3. D’un récit historiquement correct à un acte d’énonciation « hystériquement correct »

Cette alchimie s’apparente à une forme de renversement que l’on retrouve dans les monuments atypiques de Jochen Gerz dont G. Wajcman écrit qu’il « est un peintre sur mémoire, il grave dans les têtes »120 :

‘[...] tous les monuments de Jochen Gerz renversent la vapeur commémorative. Au lieu de célébrer une mémoire « officielle », de perpétuer le souvenir de ce dont on se souvient, il vise autre chose, il vise et montre ce qui est : l’oubli. C’est une autre mémoire qu’il érige. C’est l’Autre soudain qui se rappelle à la mémoire de la Cité. Du coup, ces monuments invisibles ont un curieux pouvoir d’exhiber. Et d’exhiber ce qu’on ne tient pas à voir121. ’

L’artiste qui figure l’absence, crée des mythes, le mythe lui-même exhibant une vérité en la voilant. Ne pourrions-nous pas interpréter l’os poli inséré dans la lèvre du chauffeur, les initiales enchevêtrées de la maison aux chevrons, et aussi le médaillon commémoratif de Decoud selon la logique de l’absence qui « présentifie » des monuments de Jochen Gerz ?
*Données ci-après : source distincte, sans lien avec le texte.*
(** ** Runs without faults

    While no system call fails, the session has not expired and the request is
    neither late nor cancelled, reading operations succeed. *)

Section calm.
Context (rq : FilesystemRequest) (session : VerifiedFilesystemSession).
Record calm (w : World) : Prop := {
  cm_faults : Forall (.= false) (fw_faults w);
  cm_mono n : tick (fw_clock w) ≤ n → (mono_at (fw_clock w) n < Z.min (vs_deadline session) (rq_deadline rq))%Z;
  cm_utc n : tick (fw_clock w) ≤ n → (0 ≤ utc_at (fw_clock w) n < vs_expiry session)%Z;
  cm_live n : tick (fw_clock w) ≤ n → rq_cancelled rq n = false;
}.
(** [m] gives [a] from [w] and leaves the trees alone. *)
Definition gives {E A} (m : M World E A) (w : World) (a : A) : Prop :=
  ∃ w', m w = (Ok a, w') ∧ same_trees w w' ∧ calm w'.
Lemma gives_ret {E A} (a : A) w : calm w → gives (E:=E) (ret a) w a.
Proof. intros Hc. by exists w. Qed.
Lemma gives_bind {E A B} (m : M World E A) (k : A → M World E B) w a b :
  gives m w a → (∀ w', same_trees w w' → calm w' → gives (k a) w' b) → gives (bind m k) w b.
Proof.
  intros (w1 & Hm & Hs & Hc) Hk. destruct (Hk w1 Hs Hc) as (w2 & Hk2 & Hs2 & Hc2).
  exists w2. split; [by rewrite (bind_run _ _ _ _ _ Hm)|]. split; [by etrans|done].
Qed.
Lemma gives_map_err {E F A} (f : E → F) (m : M World E A) w a : gives m w a → gives (map_err f m) w a.
Proof. intros (w1 & Hm & ?). exists w1. unfold map_err. by rewrite Hm. Qed.
Lemma gives_outcome {E F A} (m : M World E A) w a : gives m w a → gives (E:=F) (outcome m) w (Ok a).
Proof. intros (w1 & Hm & ?). exists w1. unfold outcome. by rewrite Hm. Qed.
Lemma calm_fault w : calm w → default false (head (fw_faults w)) = false ∧ calm (next_fault w).
Proof.
  intros [Hf Hm Hu Hl]. split; [by destruct Hf|]. split; try done. simpl. by destruct Hf; [constructor|].
Qed.
Lemma gives_sys {A} (m : M World io_error A) w a : calm w → gives m (next_fault w) a → gives (sys m) w a.
Proof.
  intros [Hf _]%calm_fault (w1 & Hm & Hs & Hc). exists w1. unfold sys. rewrite Hf. split; [done|].
  split; [|done]. etrans; [apply same_next_fault|done].
Qed.
Lemma gives_plain w : calm w → gives (io plain) w tt.
Proof. intros Hc. apply gives_map_err, gives_sys; [done|]. by apply gives_ret, calm_fault. Qed.
Lemma calm_clock w c : calm w → clock_run (fw_clock w) c → calm (set_clock w c).
Proof.
  intros [Hf Hm Hu Hl] [Em Eu Et]. split; simpl; [done|..]; intros n Hn; rewrite ?Em, ?Eu.
  - apply Hm. lia.
  - apply Hu. lia.
  - apply Hl. lia.
Qed.
Lemma gives_clock {E A} (m : M clock E A) w a c :
  calm w → m (fw_clock w) = (Ok a, c) → clock_run (fw_clock w) c → gives (on_clock m) w a.
Proof.
  intros Hc Hm Hr. exists (set_clock w c). unfold on_clock. rewrite Hm. split; [done|].
  split; [by intros []|by apply calm_clock].
Qed.
Lemma calm_check w original :
  calm w → (Z.min (vs_deadline session) (rq_deadline rq) ≤ original)%Z →
  ∃ c, vs_check session original (fw_clock w) = (Ok tt, c) ∧ clock_run (fw_clock w) c.
Proof.
  intros [_ Hm Hu _] Ho. eexists. split.
  - apply vs_check_passes.
    + specialize (Hm (tick (fw_clock w)) ltac:(lia)). lia.
    + apply Hu. lia.
    + specialize (Hm (S (S (tick (fw_clock w)))) ltac:(lia)). lia.
  - split; simpl; [done..|lia].
Qed.
Lemma gives_rq_check w : calm w → gives (rq_check rq session) w tt.
Proof.
  intros Hc. destruct (calm_check w (rq_deadline rq) Hc) as (c & Hv & Hr); [lia|].
  eapply gives_bind; [eapply gives_clock; [done| |done]; unfold map_err; by rewrite Hv|].
  intros w' _ Hc'. exists w'. split; [|done]. destruct Hc' as [_ _ _ Hl]. by rewrite Hl.
Qed.
Lemma gives_lock_attempts n w : calm w → gives (lock_attempts rq session n) w tt.
Proof.
  revert w. induction n as [|n IH]; intros w Hc; (eapply gives_bind; [by apply gives_rq_check|]); intros w' _ Hc'.
  - by apply gives_rq_check.
  - by apply IH.
Qed.
Lemma gives_lock w : calm w → gives (lock rq session) w tt.
Proof.
  intros Hc. destruct (gives_lock_attempts (default 0 (head (fw_waits w))) (next_wait w)) as (w1 & Hr & Hs & Hc1).
  - by destruct Hc.
  - exists w1. split; [done|]. split; [|done]. intros r. rewrite (Hs r). by destruct r.
Qed.
Lemma gives_authorize cfg op key w :
  calm w → authorized cfg session op key → gives (authorize cfg session rq op key) w tt.
Proof.
  intros Hc (Hb & Hk & Hcov). eapply gives_bind; [by apply gives_rq_check|]. intros w1 _ Hc1.
  rewrite Hb, str_eqb_refl, Hk. simpl. destruct (calm_check w1 (vs_deadline session) Hc1) as (c & Hv & Hr); [lia|].
  eapply (gives_bind _ _ _ true); [|intros w2 _ Hc2; by apply gives_ret].
  eapply gives_clock; [done| |done]. unfold vs_allows, bind, outcome. rewrite Hk. simpl. rewrite Hv. simpl. by rewrite Hcov.
Qed.
Lemma gives_node_at d name w n :
  calm w → tree_of w (d_root d) !! (d_path d ++ [name]) = Some n → gives (node_at d name) w n.
Proof.
  intros Hc Hn. apply gives_sys; [done|]. exists (next_fault w). rewrite tree_next_fault, Hn.
  split; [done|]. split; [done|]. by apply calm_fault.
Qed.
Lemma gives_open_dir d name w :
  calm w → tree_of w (d_root d) !! (d_path d ++ [name]) = Some NDir → gives (open_dir d name) w (below d name).
Proof.
  intros Hc Hn. eapply gives_bind; [by apply gives_node_at|]. intros w' _ Hc'. by apply gives_ret.
Qed.
Lemma gives_parent_from d init name w n :
  calm w → tree_wf (tree_of w (d_root d)) → tree_of w (d_root d) !! (d_path d ++ init ++ [name]) = Some n →
  gives (parent_from d false (init ++ [name])) w ({| d_root := d_root d; d_path := d_path d ++ init |}, name).
Proof.
  revert d w. induction init as [|part init IH]; intros d w Hc Hwf Hn.
  { rewrite app_nil_r. destruct d. by apply gives_ret. }
  assert (tree_of w (d_root d) !! (d_path d ++ [part]) = Some NDir) as Hdir.
  { simpl in Hn. rewrite (cons_middle part), (assoc_L (++)) in Hn. apply tree_wf_prefix in Hn; [|done|by destruct init].
    by destruct (d_path d ++ [part]) eqn:E; [destruct (d_path d)|]. }
  simpl. destruct (init ++ [name]) as [|x l] eqn:E; [by destruct init|]. rewrite <- E in *.
  eapply gives_bind; [by apply gives_map_err, gives_open_dir|]. intros w' Hs Hc'.
  rewrite (cons_middle part), (assoc_L (++)). apply (IH (below d part)); [done| |]; simpl; rewrite (Hs (d_root d)); [done|].
  by rewrite <- app_assoc.
Qed.
Lemma gives_parent r key w n :
  calm w → valid_key key = true → tree_wf (tree_of w r) → tree_of w r !! kpath key = Some n →
  ∃ init name, kpath key = init ++ [name] ∧ gives (parent r key false) w ({| d_root := r; d_path := init |}, name).
Proof.
  intros Hc Hk Hwf Hn. destruct (kpath key) as [|name init _] eqn:E using rev_ind.
  { by destruct Hwf as [Hroot _]; rewrite Hroot in Hn. }
  exists init, name. split; [done|]. unfold parent. rewrite Hk. simpl.
  eapply gives_bind; [by apply gives_plain|]. intros w' Hs Hc'. rewrite E.
  eapply (gives_parent_from {| d_root := r; d_path := [] |}); simpl; rewrite ?(Hs r); done.
Qed.
Lemma gives_open_file d name w content modified :
  calm w → tree_of w (d_root d) !! (d_path d ++ [name]) = Some (NFile content modified) →
  gives (open_file d name) w (NFile content modified).
Proof.
  intros Hc Hn. eapply gives_bind; [by apply gives_node_at|]. intros w' _ Hc'. by apply gives_ret.
Qed.
Lemma file_at_Some t key content modified :
  file_at t key = Some (content, modified) → t !! kpath key = Some (NFile content modified).
Proof. unfold file_at. destruct (t !! _) as [[]|]; try done. by intros [= -> ->]. Qed.
Lemma gives_data_file key w content modified :
  calm w → valid_key key = true → tree_wf (fw_data w) → file_at (fw_data w) key = Some (content, modified) →
  gives (data_file key) w (content, modified).
Proof.
  intros Hc Hk Hwf Hn%file_at_Some.
  destruct (gives_parent RData key w _ Hc Hk Hwf Hn) as (init & name & Hp & Hg).
  eapply gives_bind; [done|]. intros w1 Hs1 Hc1. cbv beta iota. eapply gives_bind.
  { apply gives_map_err, gives_open_file; [done|]. simpl. by rewrite (same_data _ _ Hs1), <- Hp. }
  intros w2 _ Hc2. eapply gives_bind; [by apply gives_plain|]. intros w3 _ Hc3. by apply gives_ret.
Qed.
(** The metadata kept for a key can be read. *)
Definition readable (cfg : FilesystemStoreConfig) (w : World) (key : string) : Prop :=
  ∃ content modified m, file_at (fw_meta w) key = Some (content, modified) ∧
    (len content ≤ sc_metadata_bytes cfg)%Z ∧ metadata_from_slice content = Some m ∧ metadata_valid m.1 = true.
Lemma gives_metadata cfg key w :
  calm w → valid_key key = true → tree_wf (fw_meta w) → readable cfg w key →
  gives (metadata cfg key) w (meta_at w key).
Proof.
  intros Hc Hk Hwf (content & modified & [ct derived] & Hf & Hlen & Hm & Hv). unfold meta_at. rewrite Hf, Hm.
  apply file_at_Some in Hf. destruct (gives_parent RMeta key w _ Hc Hk Hwf Hf) as (init & name & Hp & Hg).
  eapply gives_bind; [by apply gives_outcome|]. intros w1 Hs1 Hc1. cbv beta iota. eapply gives_bind.
  { apply gives_outcome, gives_open_file; [done|]. simpl. by rewrite (same_meta _ _ Hs1), <- Hp. }
  intros w2 _ Hc2. eapply gives_bind; [by apply gives_plain|]. intros w3 _ Hc3. eapply gives_bind.
  { eapply gives_bind; [by apply gives_plain|]. intros w4 _ Hc4. cbv zeta.
    rewrite take_ge; [|rewrite length_bytes; unfold len in Hlen; lia].
    rewrite of_bytes_bytes. destruct (Z.ltb_spec (sc_metadata_bytes cfg) (len content)); [lia|]. by apply gives_ret. }
  intros w4 _ Hc4. eapply (gives_bind _ _ _ (ct, derived)); [rewrite Hm; by exists w4|].
  intros w5 _ Hc5. cbv beta iota. simpl in Hv. rewrite Hv. by apply gives_ret.
Qed.
Lemma gives_hash_chunks acc chunks w :
  calm w → gives (hash_chunks rq session acc chunks) w (acc +:+ foldr String.append "" chunks).
Proof.
  revert acc w. induction chunks as [|chunk chunks IH]; intros acc w Hc; cbn [hash_chunks foldr];
    (eapply gives_bind; [by apply gives_rq_check|]); intros w1 _ Hc1;
    (eapply gives_bind; [by apply gives_plain|]); intros w2 _ Hc2.
  - rewrite str_app_nil_r. by apply gives_ret.
  - rewrite <- str_app_assoc. by apply IH.
Qed.
Lemma gives_describe cfg key file w :
  calm w → valid_key key = true → tree_wf (fw_meta w) → readable cfg w key →
  gives (describe cfg key file session rq) w (info_of w key file).
Proof.
  intros Hc Hk Hwf Hread. unfold describe, info_of. destruct file as [content modified].
  eapply gives_bind; [by apply gives_rq_check|]. intros w1 Hs1 Hc1.
  eapply gives_bind; [by apply gives_plain|]. intros w2 Hs2 Hc2.
  eapply gives_bind; [by apply gives_plain|]. intros w3 Hs3 Hc3.
  assert (same_trees w w3) as Hs by (etrans; [exact Hs1|by etrans]).
  eapply (gives_bind _ _ _ (meta_at w key)).
  { unfold meta_at. rewrite <- (same_meta _ _ Hs). apply gives_metadata; [done|done|by rewrite (same_meta _ _ Hs)|].
    unfold readable. by rewrite (same_meta _ _ Hs). }
  intros w4 _ Hc4. cbv beta zeta. eapply gives_bind.
  { instantiate (1 := default (etag (sha256 content)) (meta_at w key ≫= λ m, cached_etag m.2 (len content) modified)).
    destruct (meta_at w key ≫= λ m, cached_etag m.2 (len content) modified); [by apply gives_ret|].
    eapply gives_bind; [by apply gives_plain|]. intros w5 _ Hc5.
    eapply gives_bind; [by apply gives_hash_chunks|]. intros w6 _ Hc6. simpl. rewrite file_chunks_concat. by apply gives_ret. }
  intros w5 _ Hc5. eapply gives_bind; [by apply gives_plain|]. intros w6 _ Hc6.
  eapply gives_bind; [by apply gives_rq_check|]. intros w7 _ Hc7. by apply gives_ret.
Qed.
Lemma gives_then_check {A} (m : FsM A) w a : gives m w a → gives (then_check rq session m) w a.
Proof.
  intros Hm. eapply gives_bind; [by apply gives_outcome|]. intros w1 _ Hc1.
  eapply gives_bind; [by apply gives_rq_check|]. intros w2 _ Hc2. by exists w2.
Qed.
(** The object under a key, as it is described and opened. *)
Lemma gives_head cfg key w file :
  calm w → authorized cfg session OpRead key → tree_wf (fw_data w) → tree_wf (fw_meta w) → readable cfg w key →
  file_at (fw_data w) key = Some file → gives (head_object cfg session key rq) w (info_of w key file).
Proof.
  intros Hc Hauth Hwd Hwm Hread Hf. pose proof Hauth as (_ & Hk & _). destruct file as [content modified].
  eapply gives_bind; [by apply gives_authorize|]. intros w1 Hs1 Hc1. apply gives_then_check.
  eapply gives_bind; [by apply gives_lock|]. intros w2 Hs2 Hc2. assert (same_trees w w2) as Hs by (by etrans).
  eapply gives_bind; [apply gives_data_file; [done|done|by rewrite (same_data _ _ Hs)|by rewrite (same_data _ _ Hs)]|].
  intros w3 Hs3 Hc3. assert (same_trees w w3) as Hs' by (by etrans).
  replace (info_of w key (content, modified)) with (info_of w3 key (content, modified))
    by (unfold info_of, meta_at; by rewrite (same_meta _ _ Hs')).
  apply gives_describe; [done|done|by rewrite (same_meta _ _ Hs')|]. unfold readable. by rewrite (same_meta _ _ Hs').
Qed.
Lemma gives_open cfg key w content modified :
  calm w → authorized cfg session OpRead key → tree_wf (fw_data w) → tree_wf (fw_meta w) → readable cfg w key →
  file_at (fw_data w) key = Some (content, modified) →
  gives (open_range cfg session key None rq) w
    {| or_content := content; or_info := info_of w key (content, modified); or_offset := 0; or_length := len content |}.
Proof.
  intros Hc Hauth Hwd Hwm Hread Hf. pose proof Hauth as (_ & Hk & _).
  eapply gives_bind; [by apply gives_authorize|]. intros w1 Hs1 Hc1. apply gives_then_check.
  eapply gives_bind; [by apply gives_lock|]. intros w2 Hs2 Hc2. assert (same_trees w w2) as Hs by (by etrans).
  eapply gives_bind; [apply gives_data_file; [done|done|by rewrite (same_data _ _ Hs)|by rewrite (same_data _ _ Hs)]|].
  intros w3 Hs3 Hc3. assert (same_trees w w3) as Hs' by (by etrans).
  replace (info_of w key (content, modified)) with (info_of w3 key (content, modified))
    by (unfold info_of, meta_at; by rewrite (same_meta _ _ Hs')).
  eapply gives_bind.
  { apply gives_describe; [done|done|by rewrite (same_meta _ _ Hs')|]. unfold readable. by rewrite (same_meta _ _ Hs'). }
  intros w4 _ Hc4. eapply gives_bind; [by apply gives_ret|]. intros w5 _ Hc5.
  eapply gives_bind; [by apply gives_plain|]. intros w6 _ Hc6. by apply gives_ret.
Qed.
End calm.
Revenons pour cela à Nostromo où nous avons toute une série de réalisations commémoratives présentées ironiquement par le capitaine Mitchell, dont nous savons que sa vision de l’histoire est à prendre avec méfiance. A la lumière, anachronique certes, du travail de Gerz éclairé par l’analyse de Wajcman, ces réalisations commémoratives nous livrent à présent des significations qui dépassent la simple commémoration de type « oubliez, je me souviens 122».

La visite guidée du capitaine s’arrête un instant dans la cathédrale de Sulaco où se trouve un buste de Don José Avellanos dans une niche (« a niche in the wall of the dusky aisle, » (N, 398)), un croquis fait par Mrs Gould (« a pencil sketch by Mrs Gould » (398)) et un médaillon à la mémoire de Decoud incrusté dans le mur (« in the wall ») qui fait écho à une réplique de Decoud — « I shall go to the wall » (173) — pendant les événements :

There is a certain convent wall round the corner of the Plaza, opposite the door of the Bull Ring. You know? Opposite the door with the inscription ‘Intrada de la Sombra’. Appropriate perhaps!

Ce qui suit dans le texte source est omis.